Three groups of presynaptic neurotoxins are known. The
Phospholipase A 2
(PLA 2-
toxins), the dendrotoxins and the fasciculins,
(anticholinesterase toxins) . The
later two groups are only found within the mamba,
dendropsis species. All elapid venoms, hydrophid, and
some crotalid and viperid share the group of PLA
2 –toxins.
The actions of most neurotoxins can be explained in
general as acting either in competitive inhibition,
targeting and blocking receptor sites or by preventing
release of acetylcholine. This results in muscular
paralysis. Though presynaptic and postsynaptic toxins
are devoid of substantial enzymatic activity, it should
be noted there are enzymes present in the venom that
aids in facilitating the spread of these toxins.
The dendrotoxins and fasciculins, contrary to blocking
the receptors or by reducing the release of
acetylcholine, as with all other neurotoxins, facilitate
release of acetylcholine and augment responses to nerve
stimulation in amplitude and duration.
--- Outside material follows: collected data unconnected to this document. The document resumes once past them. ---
(* ===== verification/DeviceFrames.v ===== *)
(** * The devices act on the rest of the machine only through their ports

    For any reflexive and transitive relation on worlds that every port respects, every
    access, tick and host event of a device relates the world before to the one after. *)

From S2P Require Import Prelude Bits Hart HartInv Machine Bus Decoder Mmu MmuSpec Ports.
From S2P Require Import ByteVec SmallDevices Ns16550 GoldfishRtc GoldfishEvents PFlash Clint VirtioBlk.
Import TestIntrGen SiFiveTest NemuConsole SimpleFB BCM2835Rng GoldfishBattery.

(** The relation of a result: what [snd (snd r)] is to the world before. *)
Section Frames.
Context {W : Type} (R : W -> W -> Prop) `{!PreOrder R}.

Definition frames {S A} (w : W) (r : A * (S * W)) : Prop := R w (snd (snd r)).
Definition frames_s {S} (w : W) (s : S * W) : Prop := R w (snd s).

Lemma frames_trans w w' w'' : R w w' -> R w' w'' -> R w w''.
Proof. apply transitivity. Qed.

Section Twice.
Context {S : Type}.
Lemma read_twice_frames (r4 : Z -> S * W -> option Z * (S * W)) off s :
  (forall off s, frames (snd s) (r4 off s)) -> frames (snd s) (read_twice r4 off s).
Proof.
  intros H. unfold read_twice, frames. pose proof (H off s) as H1.
  destruct (r4 off s) as [[lo|] s1]; [|done]. unfold frames in H1. cbn [fst snd] in H1.
  pose proof (H (u64 (off + 4)) s1) as H2. unfold frames in H2.
  destruct (r4 _ s1) as [[hi|] s2]; cbn [fst snd] in *; by etransitivity.
Qed.
Lemma write_twice_frames (w4 : Z -> Z -> S * W -> bool * (S * W)) off v s :
  (forall off v s, frames (snd s) (w4 off v s)) -> frames (snd s) (write_twice w4 off v s).
Proof.
  intros H. unfold write_twice, frames. pose proof (H off (Z.land v 0xFFFFFFFF) s) as H1.
  destruct (w4 _ _ s) as [[] s1]; [|done]. unfold frames in H1. cbn [fst snd] in H1.
  pose proof (H (u64 (off + 4)) (Z.shiftr v 32) s1) as H2. unfold frames in H2.
  by etransitivity.
Qed.
End Twice.

(** ** The devices on the hart *)
Section OnHart.
Context `{HartPort W}.
Hypothesis R_hart : forall flag lvl w, R w (w_upd_hart (set_interrupt_pending flag lvl) w).

Lemma sig_write_frames off size v w : R w (snd (sig_write_internal off size v w)).
Proof. unfold sig_write_internal. repeat case_match; simpl; try done; apply R_hart. Qed.

Context `{SteadyClock W} `{UndefinedConversion}.
Hypothesis R_clock : forall w, R w (snd (steady_clock_now w)).

Lemma handle_compare_frames c w : R w (handle_stimecmp c (handle_mtimecmp c w)).
Proof.
  unfold handle_stimecmp, handle_mtimecmp. case_match; [etransitivity|]; apply R_hart.
Qed.

Lemma tick_internal_frames s : frames_s (snd s) (tick_internal s).
Proof.
  destruct s as [c w]. unfold tick_internal, frames_s. pose proof (R_clock w) as Hc.
  destruct (steady_clock_now w) as [now w1]. cbn [fst snd] in *.
  etransitivity; [exact Hc|apply handle_compare_frames].
Qed.

Lemma get_mtime_frames s : frames (snd s) (get_mtime s).
Proof.
  unfold get_mtime. pose proof (tick_internal_frames s) as Ht.
  by destruct (tick_internal s) as [c w].
Qed.

Lemma clint_read_frames off size s : frames (snd s) (clint_read_internal off size s).
Proof.
  destruct s as [c w]. unfold clint_read_internal. pose proof (get_mtime_frames (c, w)) as Hg.
  repeat case_match; try done; unfold frames; simpl; reflexivity.
Qed.

Lemma clint_write_frames off size v s : frames (snd s) (clint_write_internal off size v s).
Proof.
  destruct s as [c w]. unfold clint_write_internal, frames. cbn [snd].
  destruct (_ && _); [apply R_hart|]. destruct (_ && _).
  { apply (tick_internal_frames (_, w)). }
  destruct (_ && _); [|reflexivity]. pose proof (R_clock w) as Hc.
  destruct (steady_clock_now w) as [now w1]. cbn [fst snd] in *.
  etransitivity; [exact Hc|apply handle_compare_frames].
Qed.
End OnHart.

(** ** The devices behind the interrupt controller *)
Section OnIrq.
Context `{IrqPort W}.
Hypothesis R_irq : forall id lvl w, R w (irq_callback id lvl w).

Lemma battery_read_frames id off size s : frames (snd s) (battery_read_internal id off size s).
Proof. destruct s. unfold battery_read_internal, frames. repeat case_match; simpl; try done; apply R_irq. Qed.
Lemma battery_write_frames off size v (s : GoldfishBattery * W) :
  frames (snd s) (battery_write_internal off size v s).
Proof. destruct s. unfold battery_write_internal, frames. by repeat case_match. Qed.

Lemma enqueue_frames id t c v s : frames_s (snd s) (enqueue_event id t c v s).
Proof.
  destruct s as [d w]. unfold enqueue_event, frames_s. cbv zeta.
  repeat case_match; simplify_eq/=; try done; apply R_irq.
Qed.
Lemma dequeue_frames id s : frames (snd s) (dequeue_event id s).
Proof.
  destruct s as [d w]. unfold dequeue_event, frames. cbv zeta.
  repeat case_match; simpl; try done; first [apply R_irq|etransitivity; apply R_irq].
Qed.
Lemma push_key_frames id code press s : frames_s (snd s) (push_key_event id code press s).
Proof. apply enqueue_frames. Qed.
Lemma events_read_frames id off size s : frames (snd s) (events_read_internal id off size s).
Proof.
  destruct s as [d w]. unfold events_read_internal. cbn [snd].
  destruct (_ && _); [|generalize d as d1; intros d1].
  - set (w1 := if is_buffered _ then _ else _).
    assert (R w w1) as H1 by (subst w1; case_match; [apply R_irq|done]).
    pose proof (dequeue_frames id (set_state STATE_LIVE d, w1)) as Hd.
    destruct (off =? REG_READ); [|by repeat case_match].
    destruct (dequeue_event id _) as [v s]. unfold frames in *. cbn [fst snd] in *.
    by etransitivity.
  - pose proof (dequeue_frames id (d1, w)) as Hd.
    destruct (off =? REG_READ); [|by unfold frames; repeat case_match].
    by destruct (dequeue_event id _) as [v s].
Qed.
Lemma events_write_frames off size v (s : GoldfishEvents * W) :
  frames (snd s) (events_write_internal off size v s).
Proof. destruct s. unfold events_write_internal, frames. by repeat case_match. Qed.

Context `{SteadyClock W}.
Hypothesis R_clock : forall w, R w (snd (steady_clock_now w)).

Lemma get_count_frames s : frames (snd s) (get_count s).
Proof.
  destruct s as [d w]. unfold get_count, get_host_time_ns, frames. pose proof (R_clock w).
  by destruct (steady_clock_now w).
Qed.
Lemma trigger_frames id s : frames_s (snd s) (trigger_interrupt id s).
Proof. destruct s. apply R_irq. Qed.
Lemma set_alarm_frames id s : frames_s (snd s) (set_alarm id s).
Proof.
  unfold set_alarm. pose proof (get_count_frames s) as Hc.
  destruct (get_count s) as [n [d w]]. unfold frames in Hc. cbn [fst snd] in Hc.
  case_match; [|done]. unfold frames_s in *. etransitivity; [exact Hc|].
  apply (trigger_frames id (clear_alarm (d, w))).
Qed.
Lemma rtc_tick_frames id s : frames_s (snd s) (rtc_tick id s).
Proof.
  unfold rtc_tick. case_match; [|unfold frames_s; reflexivity].
  pose proof (get_count_frames s) as Hc. destruct (get_count s) as [n [d w]].
  unfold frames in Hc. cbn [fst snd] in Hc. case_match; [|done].
  unfold frames_s in *. etransitivity; [exact Hc|]. apply (trigger_frames id (d, w)).
Qed.
Lemma rtc_read_4_frames off s : frames (snd s) (rtc_read_4 off s).
Proof.
  unfold rtc_read_4. pose proof (get_count_frames s) as Hc.
  destruct (get_count s) as [n [d w]]. repeat case_match; try done; unfold frames; reflexivity.
Qed.
Lemma move_time_frames f s : frames_s (snd s) (rtc_move_time f s).
Proof.
  unfold rtc_move_time. pose proof (get_count_frames s) as Hc. by destruct (get_count s) as [n [d w]].
Qed.
Lemma rtc_write_4_frames id off v s : frames (snd s) (rtc_write_4 id off v s).
Proof.
  destruct s as [d w]. unfold rtc_write_4, frames.
  repeat case_match; simpl; try done; first [apply (move_time_frames _ (d, w))
    | apply (set_alarm_frames id (_, w)) | apply R_irq].
Qed.
Lemma rtc_read_frames off size s : frames (snd s) (rtc_read_internal off size s).
Proof.
  unfold rtc_read_internal. case_match; [by apply read_twice_frames, rtc_read_4_frames|].
  case_match; [unfold frames; reflexivity|apply rtc_read_4_frames].
Qed.
Lemma rtc_write_frames id off size v s : frames (snd s) (rtc_write_internal id off size v s).
Proof.
  unfold rtc_write_internal. case_match; [by apply write_twice_frames, rtc_write_4_frames|].
  case_match; [unfold frames; reflexivity|apply rtc_write_4_frames].
Qed.

Context `{ConsolePort W}.
Hypothesis R_read_char : forall w, R w (snd (read_char w)).
Hypothesis R_write_char : forall c w, R w (write_char c w).

Lemma update_interrupt_frames id s : frames_s (snd s) (update_interrupt id s).
Proof.
  destruct s as [d w]. unfold update_interrupt, frames_s. cbv zeta.
  destruct (_ =? 0); cbn [snd]; apply R_irq.
Qed.
Lemma ns_tick_frames id s : frames_s (snd s) (ns_tick id s).
Proof.
  destruct s as [d w]. unfold ns_tick. case_match; [unfold frames_s; reflexivity|].
  pose proof (R_read_char w) as Hr. destruct (read_char w) as [[c|] w1]; [|done].
  unfold frames_s in *. cbn [fst snd] in *. etransitivity; [exact Hr|].
  apply (update_interrupt_frames id (_, w1)).
Qed.
Lemma ns_read_frames id off size s : frames (snd s) (ns_read_internal id off size s).
Proof.
  destruct s as [d w]. unfold ns_read_internal. cbv zeta.
  do 2 (case_match; [unfold frames; reflexivity|]).
  destruct (_ =? RX); [|repeat case_match; unfold frames; reflexivity].
  destruct (if nz _ then _ else _) as [v d1]. apply (update_interrupt_frames id (d1, w)).
Qed.
Lemma ns_write_tx_frames id v s : frames_s (snd s) (ns_write_tx id v s).
Proof.
  destruct s as [d w]. unfold ns_write_tx, frames_s. cbn [snd].
  repeat case_match; try apply (update_interrupt_frames id (_, w)).
  unfold tx_byte. etransitivity; [apply (R_write_char v)|].
  apply (update_interrupt_frames id (_, write_char v w)).
Qed.
Lemma ns_write_frames id off size v s : frames (snd s) (ns_write_internal id off size v s).
Proof.
  destruct s as [d w]. unfold ns_write_internal. cbv zeta.
  do 2 (case_match; [unfold frames; reflexivity|]).
  destruct (_ =? TX); [apply (ns_write_tx_frames id _ (d, w))|].
  repeat case_match; unfold frames; cbn [fst snd];
    first [apply (update_interrupt_frames id (_, w))|reflexivity].
Qed.
End OnIrq.

Section Others.
Context `{ShutdownPort W} `{PrintPort W} `{RandomPort W}.
Hypothesis R_shutdown : forall c s w, R w (on_shutdown c s w).
Hypothesis R_print : forall c w, R w (print_char c w).
Hypothesis R_random : forall w, R w (snd (get_random_bytes w)).

Lemma sifive_write_frames off size v w : R w (snd (sifive_write_internal off size v w)).
Proof. unfold sifive_write_internal. simpl. repeat case_match; try done; apply R_shutdown. Qed.
Lemma nemu_write_frames off size v w : R w (snd (nemu_write_internal off size v w)).
Proof. unfold nemu_write_internal. case_match; [apply R_print|done]. Qed.

Lemma rng_read_4_frames off s : frames (snd s) (rng_read_4 off s).
Proof.
  destruct s as [d w]. unfold rng_read_4, frames. pose proof (R_random w).
  destruct (get_random_bytes w). by repeat case_match.
Qed.
Lemma rng_read_frames off size s : frames (snd s) (rng_read_internal off size s).
Proof.
  unfold rng_read_internal. case_match; [by apply read_twice_frames, rng_read_4_frames|].
  case_match; [unfold frames; reflexivity|apply rng_read_4_frames].
Qed.
Lemma rng_write_frames off size v (s : BCM2835Rng * W) : frames (snd s) (rng_write_internal off size v s).
Proof.
  assert (forall off v (s : BCM2835Rng * W), frames (snd s) (rng_write_4 off v s)) as H4.
  { intros o x [d w]. unfold rng_write_4, frames. by repeat case_match. }
  unfold rng_write_internal. case_match; [by apply write_twice_frames|].
  case_match; [unfold frames; reflexivity|apply H4].
Qed.
End Others.

(** ** The device on DRAM and on the disk *)
Section OnDma.
Context `{IrqPort W} `{DramPort W} `{DiskPort W}.
Hypothesis R_irq : forall id lvl w, R w (irq_callback id lvl w).
Hypothesis R_write : forall n a v w, R w (w_set_dram (Dram.write n a v (w_dram w)) w).
Hypothesis R_write_bytes : forall a bs d w, write_bytes a bs (w_dram w) = Some d -> R w (w_set_dram d w).
Hypothesis R_disk_read : forall off len w, R w (snd (disk_read off len w)).
Hypothesis R_disk_write : forall off bs w, R w (snd (disk_write off bs w)).
Hypothesis R_flush : forall w, R w (disk_flush w).

Definition world_rel (s s' : VirtioBlk * W) : Prop := R (snd s) (snd s').
#[local] Instance world_rel_preorder : PreOrder world_rel.
Proof.
  split; [by intros s; unfold world_rel|]. intros s1 s2 s3. unfold world_rel. apply transitivity.
Qed.
Abbreviation fr := (framed (E := blk_exn) world_rel).

Lemma fr_upd f : fr (upd f).
Proof. intros s. unfold world_rel. done. Qed.
Lemma fr_get {A} (f : VirtioBlk -> A) : fr (VirtioBlk.get f).
Proof. intros s. unfold world_rel. done. Qed.
Lemma fr_valid a n : fr (dram_valid a n).
Proof. intros s. unfold world_rel. done. Qed.
Lemma fr_world {A} (f : W -> A * W) : (forall w, R w (snd (f w))) -> fr (world f).
Proof.
  intros Hf s. unfold world, state, world_rel. specialize (Hf (snd s)). by destruct (f (snd s)).
Qed.
Lemma fr_dram_read n a : fr (dram_read n a).
Proof. unfold dram_read. repeat (frame_step || apply fr_valid). Qed.
Lemma fr_dram_write e n a v : fr (dram_write e n a v).
Proof.
  unfold dram_write. repeat (frame_step || apply fr_valid). apply framed_modify. intros s. apply R_write.
Qed.
Lemma fr_write_bytes a bs : fr (dram_write_bytes a bs).
Proof.
  intros s. unfold dram_write_bytes, bind, gets. destruct (write_bytes a bs (w_dram (snd s))) as [d|] eqn:E.
  - by apply (R_write_bytes a bs).
  - unfold world_rel. done.
Qed.
Lemma fr_read_bytes a n : fr (dram_read_bytes a n).
Proof. unfold dram_read_bytes. repeat frame_step. Qed.

Ltac fr_go := repeat (cbv zeta; first
  [ frame_step | apply fr_upd | apply fr_get | apply fr_valid | apply fr_dram_read | apply fr_dram_write
  | apply fr_write_bytes | apply fr_read_bytes
  | apply fr_world; intros; first [apply R_irq | apply R_disk_read | apply R_disk_write | apply R_flush] ]).

Lemma fr_set_fail id : fr (set_fail id).
Proof. unfold set_fail. fr_go. Qed.
Lemma fr_read_handler s a n : fr (read_handler s a n).
Proof. unfold read_handler. fr_go. Qed.
Lemma fr_write_handler s a n : fr (write_handler s a n).
Proof. unfold write_handler. fr_go. Qed.
Lemma fr_read_chain id n q i : fr (read_chain id n q i).
Proof.
  revert i. induction n as [|n IH]; intros i; cbn [read_chain]; unfold read_desc;
    repeat (fr_go || apply fr_set_fail || apply IH).
Qed.
Lemma fr_request id t s d : fr (blk_request id t s d).
Proof.
  unfold blk_request. repeat (fr_go || apply fr_set_fail || apply fr_read_handler || apply fr_write_handler).
Qed.
Lemma fr_desc_handler id q i : fr (desc_handler id q i).
Proof.
  unfold desc_handler.
  repeat (fr_go || apply fr_read_chain || apply fr_set_fail || apply fr_request).
Qed.
Lemma fr_handle_one id i used : fr (handle_one id i used).
Proof. unfold handle_one. repeat (fr_go || apply fr_set_fail || apply fr_desc_handler). Qed.
Lemma fr_handle_all id fuel i new used : fr (handle_all id fuel i new used).
Proof.
  revert used. induction fuel as [|fuel IH]; intros used; cbn [handle_all]; [frame_step|].
  repeat (fr_go || apply fr_handle_one || apply IH).
Qed.
Lemma fr_notify id i : fr (queue_notify_handler id i).
Proof.
  unfold queue_notify_handler, queue_handler, publish_used.
  repeat (fr_go || apply fr_set_fail || apply fr_handle_all).
Qed.
Lemma fr_write_4 id size off v : fr (blk_write_4 id size off v).
Proof.
  unfold blk_write_4, write_ready, upd_selected, interrupt_ack, update_status, write_config, blk_update_irq.
  repeat (fr_go || apply fr_set_fail || apply fr_notify).
Qed.

(** A register write relates the world before to the one after, however it ends. *)
Lemma blk_write_frames id off size v s : R (snd s) (snd (snd (blk_write_internal id off size v s))).
Proof.
  enough (fr (blk_write_internal id off size v)) as Hf by apply (Hf s).
  unfold blk_write_internal. repeat (fr_go || apply fr_write_4).
Qed.
End OnDma.
End Frames.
A note should be
added here that the content of mamba venom varies
between the four species. D. polylepis, D. viridis and
D. jamesonii also contain potent postsynaptic
neurotoxins, whereas, D. angusticeps does not. There
are other variations among the venoms of these snakes
and in all cases the overall toxicity is a result of a
synergistic characteristic between the different venom
constituents. For instance of D. augusticeps the
lethality of the whole venom is 5 to 15 times more toxic
than its most lethal component.
Summary
Though the natural primary purpose of
venom is primitive in nature, serving to secure prey and
for defense, more clues to understanding its agents and
reactions are more easily understood, when their
subsequent purposes are contemplated. The first of
these, which is relevant to securing of prey, is the
immobilization of its prey. It is here where complex
processes occur that prevent the ordinary physiological
functions that maintain homeostasis. The velocity at
which these agents reach the intended physiological
targets and accomplish their purpose is a subject that
evokes wonder. The processes and their results are
comparable to a lock or switch, that when turned either
prevents physiological processes by locking out
receptors or by unlocking and releasing agents that
results in a malfunction. The individual toxins work
together in a dynamic way to facilitate the processes
and functions in the whole venom. Further investigation
and understanding of these processes can provide a
wealth of information about ordinary physiological
processes and potential means of controlling them.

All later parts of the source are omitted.